“Visitors to the future National Art Gallery, Singapore can expect not just to view art, but can also watch films or create their own versions of exhibits” (Get Sneak Preview Of Art Appreciation Centre, Miss Rachel Chan).
I applaud the excellent proposals made by the National Art Gallery, as highlighted in the report “Get Sneak Preview Of Art-Appreciation Centre” (April 9, 2010) by Miss Rachel Chan, which would certainly go a long way towards increasing the levels of art appreciation in Singapore: especially amongst students and young Singaporeans. At the same time, the efforts also highlight the dearth of concerted movements in our country targeted at heightening awareness of an assortment of artistic and cultural aspects on the educational and societal platforms.
Nevertheless, it is not hard to comprehend the low importance and priority given to art appreciation and education, given the relative emphasis given to academic pursuits and co-curricular commitments. Pragmatically and realistically, parents and students generally have not seen the need to visit museums and indulge in a field that yields no tangible takeaways. On the ground – at least between the common man – art is perceived as being overly niche that is inaccessible to novices who do not have prior knowledge or education in the area. Therefore, in addition to the current efforts to reach out to the younger ones, specialised introductory programmes should be catered for the general populace to generate initial interest and sustained appreciation towards art in Singapore.
There are a few ways the aforementioned can be achieved or enhanced.

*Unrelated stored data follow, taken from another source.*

(* ===== verification/Canonical.v ===== *)
(** * Canonical projections of types, literals and paths

    [canonicalLiteralValue], [canonicalPathSegmentValue] and
    [canonicalModelTypeValue] of [src/src/model-interface.ts]: the JSON values
    whose text is hashed. Unordered parts are sorted; the keys of every object
    are written in alphabetical order.

    The source sorts the fields of a record (and the cases of a variant) before
    it maps them; here the mapping comes first, because the recursion then is
    structural. The comparator reads only the names, which the mapping keeps,
    and the sort is stable, so the result is the same ([map_sort_by]). *)

From S2P Require Import Prelude JsNumber Utf16 JsData StrictJson StrictJsonFacts StrictJsonRoundtrip Decode ModelTypes.

(** The text the comparators use. [compressCanonicalJson] does not fail on
    canonical values ([canonical_lit_text] below). *)
Definition compressed (v : js) : ustring :=
  match compressCanonicalJson v with Ok s => s | Err _ => [] end.

Definition by_name {A} (a b : ustring * A) : comparison := compareUnicodeScalars a.1 b.1.
Definition by_text (a b : js) : comparison := compareUnicodeScalars (compressed a) (compressed b).
Definition by_key_text (a b : js * js) : comparison := by_text a.1 b.1.

Fixpoint canonicalLiteralValue (literal : CanonicalItfLiteral) : js :=
  match literal with
  | LInt value => JObj [($"kind", JStr ($"int")); ($"value", JStr value)]
  | LBool value => JObj [($"kind", JStr ($"bool")); ($"value", JBool value)]
  | LStr value => JObj [($"kind", JStr ($"str")); ($"value", JStr value)]
  | LNull => JObj [($"kind", JStr ($"null"))]
  | LSet values =>
      JObj [($"kind", JStr ($"set"));
            ($"values", JArr (sort_by by_text (map canonicalLiteralValue values)))]
  | LSeq values =>
      JObj [($"kind", JStr ($"seq")); ($"values", JArr (map canonicalLiteralValue values))]
  | LTuple values =>
      JObj [($"kind", JStr ($"tuple")); ($"values", JArr (map canonicalLiteralValue values))]
  | LRecord fields =>
      let sorted := sort_by by_name (map (fun f => (f.1, canonicalLiteralValue f.2)) fields) in
      JObj [($"fields", JArr (map (fun f => JObj [($"name", JStr f.1); ($"value", f.2)]) sorted));
            ($"kind", JStr ($"record"))]
  | LMap entries =>
      let sorted := sort_by by_key_text
        (map (fun e => (canonicalLiteralValue e.1, canonicalLiteralValue e.2)) entries) in
      JObj [($"entries", JArr (map (fun e => JObj [($"key", e.1); ($"value", e.2)]) sorted));
            ($"kind", JStr ($"map"))]
  | LVariant tag payload =>
      JObj [($"kind", JStr ($"variant")); ($"payload", canonicalLiteralValue payload);
            ($"tag", JStr tag)]
  end.

Definition canonicalPathSegmentValue (segment : ContractPathSegment) : js :=
  match segment with
  | PField field => JObj [($"field", JStr field)]
  | PIndex index => JObj [($"index", JNum (num_of_Z index))]
  | PMapKey mapKey => JObj [($"mapKey", canonicalLiteralValue mapKey)]
  | PVariantValue variantValue => JObj [($"variantValue", JStr variantValue)]
  end.

Fixpoint canonicalModelTypeValue (type : ModelType) : js :=
  match type with
  | TInt => JObj [($"kind", JStr ($"int"))]
  | TBool => JObj [($"kind", JStr ($"bool"))]
  | TStr => JObj [($"kind", JStr ($"str"))]
  | TNull => JObj [($"kind", JStr ($"null"))]
  | TSet element =>
      JObj [($"element", canonicalModelTypeValue element); ($"kind", JStr ($"set"))]
  | TSeq element =>
      JObj [($"element", canonicalModelTypeValue element); ($"kind", JStr ($"seq"))]
  | TTuple elements =>
      JObj [($"elements", JArr (map canonicalModelTypeValue elements)); ($"kind", JStr ($"tuple"))]
  | TRecord fields =>
      let sorted := sort_by by_name (map (fun f => (f.1, canonicalModelTypeValue f.2)) fields) in
      JObj [($"fields", JArr (map (fun f => JObj [($"type", f.2); ($"wireName", JStr f.1)]) sorted));
            ($"kind", JStr ($"record"))]
  | TMap key value =>
      JObj [($"key", canonicalModelTypeValue key); ($"kind", JStr ($"map"));
            ($"value", canonicalModelTypeValue value)]
  | TVariant cases =>
      let sorted := sort_by by_name (map (fun c => (c.1, canonicalModelTypeValue c.2)) cases) in
      JObj [($"cases", JArr (map (fun c => JObj [($"payload", c.2); ($"tag", JStr c.1)]) sorted));
            ($"kind", JStr ($"variant"))]
  | TOpaqueItf description =>
      JObj [($"description", JStr description); ($"kind", JStr ($"opaqueItf"))]
  end.

(** ** Facts: the comparators *)

Lemma compareUnicodeScalars_trans a b c :
  compareUnicodeScalars a b <> Gt -> compareUnicodeScalars b c <> Gt ->
  compareUnicodeScalars a c <> Gt.
Proof.
  unfold compareUnicodeScalars. intros H1 H2.
  destruct (compare_lists (code_points a) (code_points b)) eqn:E1; [|clear H1|done].
  - apply compare_lists_Eq in E1. by rewrite E1.
  - destruct (compare_lists (code_points b) (code_points c)) eqn:E2; [| |done].
    + apply compare_lists_Eq in E2. rewrite <- E2, E1. done.
    + by rewrite (compare_lists_lt_trans _ _ _ E1 E2).
Qed.

(** Sorting by a text: two lists with the same entries under every text (in
    the same order) sort to the same list. *)
Definition by_key {A} (text : A -> ustring) (a b : A) : comparison :=
  compareUnicodeScalars (text a) (text b).

Lemma sort_by_key_same {A} (text : A -> ustring) l1 l2 :
  same_by (fun x => code_points (text x)) l1 l2 ->
  sort_by (by_key text) l1 = sort_by (by_key text) l2.
Proof.
  apply sort_by_same; unfold by_key.
  - intros. apply compare_lists_Eq.
  - intros. apply compareUnicodeScalars_op.
  - intros. eapply compareUnicodeScalars_trans; eassumption.
Qed.

Lemma sort_by_key_stable {A} (text : A -> ustring) l :
  same_by (fun x => code_points (text x)) l (sort_by (by_key text) l).
Proof. apply sort_by_stable. intros. apply compare_lists_Eq. Qed.

Lemma sort_by_key_perm {A} (text : A -> ustring) l1 l2 :
  (forall x y, x ∈ l1 -> y ∈ l1 -> code_points (text x) = code_points (text y) -> x = y) ->
  l1 ≡ₚ l2 -> sort_by (by_key text) l1 = sort_by (by_key text) l2.
Proof.
  intros Hin. apply sort_by_perm_eq; unfold by_key.
  - intros. apply compareUnicodeScalars_op.
  - intros x y z. apply compareUnicodeScalars_lt_gt.
  - intros x y Hx Hy H. apply Hin; [done..|]. by apply compare_lists_Eq.
Qed.

(** ** Trees of JavaScript values

    [tree P a v]: at most [a] levels of containers, well-formed strings of
    16-bit units, keys in own-key order, and numbers in [P]. *)
Definition text_ok (s : ustring) : Prop := well_formed s = true /\ js_string s.

Inductive tree (P : number -> Prop) : nat -> js -> Prop :=
| tree_null a : tree P a JNull
| tree_bool a b : tree P a (JBool b)
| tree_num a x : P x -> tree P a (JNum x)
| tree_str a s : text_ok s -> tree P a (JStr s)
| tree_arr a l : Forall (tree P a) l -> tree P (S a) (JArr l)
| tree_obj a o : own_key_order o -> Forall (fun kv => text_ok kv.1) o ->
    Forall (fun kv => tree P a kv.2) o -> tree P (S a) (JObj o).

(** Any JavaScript data of bounded depth. *)
Definition plain : nat -> js -> Prop := tree (fun _ => True).
(** The values the canonical writer accepts. *)
Definition writable : nat -> js -> Prop :=
  tree (fun x => exists z, (Z.abs z <= MAX_SAFE_INTEGER)%Z /\ x = num_of_Z z).

Lemma tree_mono P a v : tree P a v -> forall b, (a <= b)%nat -> tree P b v.
Proof.
  revert a. induction v as [| | | | | |l IH|o IH] using js_ind'; intros a0 H b0 Hb;
    inversion H; subst; try (by constructor); (destruct b0 as [|b0]; [lia|]); constructor; try done.
  - eapply Forall_impl; [apply Forall_and; split; [exact IH|eassumption]|].
    intros x [Hx ?]. eapply Hx; [eassumption|lia].
  - eapply Forall_impl; [apply Forall_and; split; [exact IH|eassumption]|].
    intros x [Hx ?]. eapply Hx; [eassumption|lia].
Qed.

Lemma writable_canon a v : writable a v -> canon a v.
Proof.
  revert a. induction v as [| | | | | |l IH|o IH] using js_ind'; intros a H;
    inversion H; subst; try (by constructor).
  - match goal with H : exists _, _ |- _ => destruct H as (z & ? & ->) end. by constructor.
  - constructor. by match goal with H : text_ok _ |- _ => apply H end.
  - constructor. eapply Forall_impl; [apply Forall_and; split; [exact IH|eassumption]|].
    intros x [Hx ?]. by apply Hx.
  - constructor; [done| |].
    + match goal with H : Forall (fun _ => text_ok _) _ |- _ => eapply Forall_impl; [exact H|] end.
      by intros x [? _].
    + eapply Forall_impl; [apply Forall_and; split; [exact IH|eassumption]|].
      intros x [Hx ?]. by apply Hx.
Qed.

Lemma plain_getf a o k v :
  plain (S a) (JObj o) -> getf o k = v -> v <> JUndef -> plain a v.
Proof.
  intros H <- Hne. inversion H as [| | | | |? ? _ _ Hf]; subst.
  induction Hf as [|[k' v'] o Hv _ IH]; cbn in *; [done|].
  destruct (bool_decide (k = k')); [done|]. apply IH; [|done].
  inversion H as [| | | | |? ? Ho Hk Hf']; subst. constructor; [by destruct Ho| |];
    by eapply Forall_cons_1.
Qed.

(** [plain] by computation. *)
Definition text_okb (s : ustring) : bool := well_formed s && forallb (fun c => (c <? 0x10000)%N) s.

Fixpoint own_key_orderb (o : object_t) : bool :=
  match o with
  | [] => true
  | (k, _) :: o' =>
      forallb (fun kv => negb (bool_decide (k = kv.1)) && negb (key_before kv.1 k)) o' && own_key_orderb o'
  end.

Fixpoint plainb (a : nat) (v : js) : bool :=
  match v, a with
  | JNull, _ | JBool _, _ | JNum _, _ => true
  | JStr s, _ => text_okb s
  | JArr l, S a => forallb (plainb a) l
  | JObj o, S a => own_key_orderb o && forallb (fun kv => text_okb kv.1) o &&
                   forallb (fun kv => plainb a kv.2) o
  | _, _ => false
  end.

Lemma text_okb_ok s : text_okb s = true -> text_ok s.
Proof.
  intros [Hw Hs]%andb_true_iff. split; [done|]. apply Forall_forall. intros c Hc.
  rewrite forallb_forall in Hs. apply list_elem_of_In, Hs in Hc. lia.
Qed.

Lemma own_key_orderb_ok o : own_key_orderb o = true -> own_key_order o.
Proof.
  induction o as [|[k v] o IH]; cbn; [done|]. intros [Hk Ho]%andb_true_iff. split; [|auto].
  apply Forall_forall. intros kv Hkv. rewrite forallb_forall in Hk.
  apply list_elem_of_In, Hk, andb_true_iff in Hkv as [H1 H2].
  by apply negb_true_iff, bool_decide_eq_false in H1; apply negb_true_iff in H2.
Qed.

Lemma plainb_ok a v : plainb a v = true -> plain a v.
Proof.
  revert a. induction v as [| | | | | |l IH|o IH] using js_ind'; intros [|a] H; cbn in H; try done;
    try (by constructor); try (by constructor; apply text_okb_ok).
  - constructor. apply Forall_forall. intros x Hx. rewrite Forall_forall in IH.
    rewrite forallb_forall in H. apply IH; [done|]. apply H. by apply list_elem_of_In.
  - apply andb_true_iff in H as [[Ho Hk]%andb_true_iff Hv].
    constructor; [by apply own_key_orderb_ok| |].
    + apply Forall_forall. intros kv Hkv. rewrite forallb_forall in Hk.
      apply text_okb_ok, Hk. by apply list_elem_of_In.
    + apply Forall_forall. intros kv Hkv. rewrite Forall_forall in IH. rewrite forallb_forall in Hv.
      apply IH; [done|]. apply Hv. by apply list_elem_of_In.
Qed.

(** The text of a writable value consists of 16-bit units, and determines it. *)
Lemma js_string_app a b : js_string (a ++ b) <-> js_string a /\ js_string b.
Proof. apply Forall_app. Qed.

Lemma js_string_lit s : js_string (lit s).
Proof.
  unfold lit. induction s as [|c s IH]; cbn; constructor; [|done].
  pose proof (Ascii.N_ascii_bounded c). lia.
Qed.

Lemma js_string_concat l : Forall js_string l -> js_string (concat l).
Proof. induction 1; cbn; [constructor|]. by apply js_string_app. Qed.

Lemma js_string_join sep l : js_string sep -> Forall js_string l -> js_string (join sep l).
Proof.
  intros Hs. induction 1 as [|x [|y l] Hx Hl IH]; [constructor|done|].
  change (join sep (x :: y :: l)) with (x ++ sep ++ join sep (y :: l)).
  by rewrite !js_string_app.
Qed.

Lemma characters_js s : js_string s -> Forall js_string (characters s).
Proof.
  intros H. rewrite <- (concat_characters s) in H. revert H.
  induction (characters s) as [|c l IH]; cbn; [constructor|].
  rewrite js_string_app. intros [? ?]. constructor; auto.
Qed.

Lemma compressCanonicalString_js s : js_string s -> js_string (compressCanonicalString s).
Proof.
  intros H. unfold compressCanonicalString. rewrite !js_string_app.
  split; [by repeat constructor|]. split; [|by repeat constructor].
  apply js_string_concat, Forall_map. eapply Forall_impl; [by apply characters_js|].
  intros c Hc. unfold escape_character, hex_digit.
  repeat match goal with |- context [if ?b then _ else _] => destruct b eqn:? end; try done;
    try (by repeat constructor); try apply js_string_lit; try (apply js_string_app; split;
      [apply js_string_lit|]).
  all: repeat constructor; try lia.
  all: apply N.lt_le_trans with (87 + 0x20)%N; [|lia].
  all: pose proof (N.mod_lt (codePointAt0 c) 16); pose proof (N.Div0.div_le_upper_bound (codePointAt0 c) 16 2); lia.
Qed.

Lemma dec_of_Z_js z : js_string (dec_of_Z z).
Proof.
  assert (forall n, js_string (dec_of_N n)) as H.
  { intros n. destruct (dec_of_N_ok n) as [_ H _ _ _]. eapply Forall_impl; [exact H|].
    unfold is_digit. intros c Hc. lia. }
  destruct z; cbn; [by repeat constructor|apply H|]. constructor; [lia|apply H].
Qed.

Bring parents and children together for art appreciation initiatives. The home is the best starting point for education in art. Since many parents themselves are not well-versed in art appreciation, joint programmes could go a long way in family bonding and increasing comprehension.
Enhance and increase involvement in institutions. There have been many events and festivals organised; hence, the National Arts Council (NAC) could consider encouraging respective art clubs and programmes to build up events from the school-level. Coordinated events would heighten both breadth and depth of approaches
Expose individuals to digital art pieces. Dispelling the idea that art pieces are merely physical presentations, the tech-savvy generation can be attracted to digital art pieces they might be able to better connect with.
Make active use of the Internet for promotion and awareness. With the advent of the Internet and technology, and the assortment of online mediums, they can be used to reach out to a greater audience.
Highlight the uniqueness of Singaporean culture and art. Certainly, to differentiate from the multitude of art that is present all around the world; showcase the specialities and distinctiveness of Singaporean art.
Art might not bring about immediate benefits, but the takeaways can only be determined by an individual’s willingness and receptivity towards the art pieces and installations. As areas of knowledge and education diversify, and the fields of specialisation open up for students, Singapore might have much to gain if it begins to increase the standards of art appreciation for its citizens in time to come.
A version of this article was published in My Paper.